[RECORDS TO USE — start]

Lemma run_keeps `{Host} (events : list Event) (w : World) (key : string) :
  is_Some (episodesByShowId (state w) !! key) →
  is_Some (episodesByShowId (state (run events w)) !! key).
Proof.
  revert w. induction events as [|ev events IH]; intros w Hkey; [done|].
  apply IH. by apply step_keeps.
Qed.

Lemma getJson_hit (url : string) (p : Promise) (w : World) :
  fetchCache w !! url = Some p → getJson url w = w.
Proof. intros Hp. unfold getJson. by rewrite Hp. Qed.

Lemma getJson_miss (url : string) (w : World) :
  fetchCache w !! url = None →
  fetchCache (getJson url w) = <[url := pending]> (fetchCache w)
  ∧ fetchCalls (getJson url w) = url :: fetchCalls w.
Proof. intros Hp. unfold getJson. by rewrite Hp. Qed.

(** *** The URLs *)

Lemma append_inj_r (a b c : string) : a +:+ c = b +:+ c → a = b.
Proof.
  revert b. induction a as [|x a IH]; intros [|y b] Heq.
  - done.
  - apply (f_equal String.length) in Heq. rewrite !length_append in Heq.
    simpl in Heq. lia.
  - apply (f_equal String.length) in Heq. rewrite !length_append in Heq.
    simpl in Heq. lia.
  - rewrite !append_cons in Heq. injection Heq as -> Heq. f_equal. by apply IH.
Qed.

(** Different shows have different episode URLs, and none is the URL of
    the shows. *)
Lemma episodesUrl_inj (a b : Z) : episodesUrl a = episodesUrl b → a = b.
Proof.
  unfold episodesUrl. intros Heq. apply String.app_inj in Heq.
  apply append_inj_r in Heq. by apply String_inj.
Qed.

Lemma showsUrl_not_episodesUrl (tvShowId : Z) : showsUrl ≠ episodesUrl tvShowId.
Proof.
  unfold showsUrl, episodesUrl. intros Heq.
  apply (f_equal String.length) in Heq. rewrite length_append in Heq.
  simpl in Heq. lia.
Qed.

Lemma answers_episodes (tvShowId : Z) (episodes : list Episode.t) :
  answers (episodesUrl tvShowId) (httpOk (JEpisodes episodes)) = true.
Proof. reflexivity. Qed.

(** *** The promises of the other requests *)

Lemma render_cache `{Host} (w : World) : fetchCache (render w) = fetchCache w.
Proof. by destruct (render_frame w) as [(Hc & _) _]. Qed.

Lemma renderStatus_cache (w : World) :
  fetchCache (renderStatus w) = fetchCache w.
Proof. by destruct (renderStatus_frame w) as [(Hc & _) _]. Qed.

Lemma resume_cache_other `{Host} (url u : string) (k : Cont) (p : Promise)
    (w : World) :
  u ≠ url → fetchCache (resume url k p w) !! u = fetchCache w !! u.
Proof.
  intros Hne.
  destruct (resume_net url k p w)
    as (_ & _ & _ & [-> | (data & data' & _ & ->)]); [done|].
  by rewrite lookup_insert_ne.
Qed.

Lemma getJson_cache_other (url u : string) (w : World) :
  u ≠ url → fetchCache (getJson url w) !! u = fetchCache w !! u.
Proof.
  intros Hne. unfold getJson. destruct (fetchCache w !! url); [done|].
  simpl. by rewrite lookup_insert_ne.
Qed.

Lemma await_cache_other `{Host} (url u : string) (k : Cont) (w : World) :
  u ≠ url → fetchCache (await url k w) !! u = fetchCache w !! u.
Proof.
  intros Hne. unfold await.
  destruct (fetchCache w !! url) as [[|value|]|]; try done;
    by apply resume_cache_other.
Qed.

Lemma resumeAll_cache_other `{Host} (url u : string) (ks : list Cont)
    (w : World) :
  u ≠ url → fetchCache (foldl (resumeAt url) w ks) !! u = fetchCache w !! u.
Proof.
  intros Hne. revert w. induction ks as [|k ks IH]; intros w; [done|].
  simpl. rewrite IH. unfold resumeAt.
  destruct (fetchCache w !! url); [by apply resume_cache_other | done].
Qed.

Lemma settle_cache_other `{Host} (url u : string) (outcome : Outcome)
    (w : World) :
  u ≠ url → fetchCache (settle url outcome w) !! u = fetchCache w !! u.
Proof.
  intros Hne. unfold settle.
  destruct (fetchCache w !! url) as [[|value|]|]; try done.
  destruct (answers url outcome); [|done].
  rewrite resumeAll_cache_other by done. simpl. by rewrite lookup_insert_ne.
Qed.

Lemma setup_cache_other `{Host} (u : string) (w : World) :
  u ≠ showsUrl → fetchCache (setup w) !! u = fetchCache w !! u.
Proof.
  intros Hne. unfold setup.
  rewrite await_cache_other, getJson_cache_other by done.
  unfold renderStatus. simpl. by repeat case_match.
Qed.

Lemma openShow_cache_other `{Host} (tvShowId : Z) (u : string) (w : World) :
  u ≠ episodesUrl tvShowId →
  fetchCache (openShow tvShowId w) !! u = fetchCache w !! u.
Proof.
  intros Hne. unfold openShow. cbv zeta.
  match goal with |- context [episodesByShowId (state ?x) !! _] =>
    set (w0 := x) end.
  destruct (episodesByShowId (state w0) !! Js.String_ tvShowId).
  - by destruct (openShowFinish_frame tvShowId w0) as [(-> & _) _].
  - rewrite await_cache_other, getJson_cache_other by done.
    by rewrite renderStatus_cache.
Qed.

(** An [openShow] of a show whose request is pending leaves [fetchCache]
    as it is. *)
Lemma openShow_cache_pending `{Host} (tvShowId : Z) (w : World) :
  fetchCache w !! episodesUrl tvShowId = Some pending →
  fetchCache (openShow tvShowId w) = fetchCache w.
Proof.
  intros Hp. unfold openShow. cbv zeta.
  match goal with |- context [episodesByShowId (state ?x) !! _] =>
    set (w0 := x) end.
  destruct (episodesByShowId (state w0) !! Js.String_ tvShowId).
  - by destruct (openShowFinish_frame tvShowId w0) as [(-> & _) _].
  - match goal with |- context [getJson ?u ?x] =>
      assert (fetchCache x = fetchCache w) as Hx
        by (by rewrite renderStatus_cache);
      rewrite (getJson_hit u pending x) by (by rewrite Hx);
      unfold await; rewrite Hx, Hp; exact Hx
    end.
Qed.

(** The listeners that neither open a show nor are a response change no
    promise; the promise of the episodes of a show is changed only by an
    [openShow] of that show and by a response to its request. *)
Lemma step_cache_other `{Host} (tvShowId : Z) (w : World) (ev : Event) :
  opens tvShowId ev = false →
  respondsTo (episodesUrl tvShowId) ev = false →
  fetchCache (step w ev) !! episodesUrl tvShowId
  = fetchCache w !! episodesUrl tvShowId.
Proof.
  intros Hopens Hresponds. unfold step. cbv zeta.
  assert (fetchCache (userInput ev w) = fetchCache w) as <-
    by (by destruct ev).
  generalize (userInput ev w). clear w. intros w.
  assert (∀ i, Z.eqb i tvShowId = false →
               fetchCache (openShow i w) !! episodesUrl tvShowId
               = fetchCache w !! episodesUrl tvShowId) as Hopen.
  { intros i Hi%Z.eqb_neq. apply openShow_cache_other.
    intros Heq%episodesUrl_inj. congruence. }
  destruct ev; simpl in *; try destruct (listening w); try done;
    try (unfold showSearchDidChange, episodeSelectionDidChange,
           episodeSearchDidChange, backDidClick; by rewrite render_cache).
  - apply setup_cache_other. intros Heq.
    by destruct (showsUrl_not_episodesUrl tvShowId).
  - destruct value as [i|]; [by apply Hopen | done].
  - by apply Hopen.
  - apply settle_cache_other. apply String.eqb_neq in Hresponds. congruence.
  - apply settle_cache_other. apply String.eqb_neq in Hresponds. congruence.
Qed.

[RECORDS TO USE — finish]

TASK PROMPT:
From the first line of the records through the line with "unfold showsUrl, episodesUrl. intros Heq.", retype everything word for word, including both ends.

RESULT OF THIS TASK:
Lemma run_keeps `{Host} (events : list Event) (w : World) (key : string) :
  is_Some (episodesByShowId (state w) !! key) →
  is_Some (episodesByShowId (state (run events w)) !! key).
Proof.
  revert w. induction events as [|ev events IH]; intros w Hkey; [done|].
  apply IH. by apply step_keeps.
Qed.

Lemma getJson_hit (url : string) (p : Promise) (w : World) :
  fetchCache w !! url = Some p → getJson url w = w.
Proof. intros Hp. unfold getJson. by rewrite Hp. Qed.

Lemma getJson_miss (url : string) (w : World) :
  fetchCache w !! url = None →
  fetchCache (getJson url w) = <[url := pending]> (fetchCache w)
  ∧ fetchCalls (getJson url w) = url :: fetchCalls w.
Proof. intros Hp. unfold getJson. by rewrite Hp. Qed.

(** *** The URLs *)

Lemma append_inj_r (a b c : string) : a +:+ c = b +:+ c → a = b.
Proof.
  revert b. induction a as [|x a IH]; intros [|y b] Heq.
  - done.
  - apply (f_equal String.length) in Heq. rewrite !length_append in Heq.
    simpl in Heq. lia.
  - apply (f_equal String.length) in Heq. rewrite !length_append in Heq.
    simpl in Heq. lia.
  - rewrite !append_cons in Heq. injection Heq as -> Heq. f_equal. by apply IH.
Qed.

(** Different shows have different episode URLs, and none is the URL of
    the shows. *)
Lemma episodesUrl_inj (a b : Z) : episodesUrl a = episodesUrl b → a = b.
Proof.
  unfold episodesUrl. intros Heq. apply String.app_inj in Heq.
  apply append_inj_r in Heq. by apply String_inj.
Qed.

Lemma showsUrl_not_episodesUrl (tvShowId : Z) : showsUrl ≠ episodesUrl tvShowId.
Proof.
  unfold showsUrl, episodesUrl. intros Heq.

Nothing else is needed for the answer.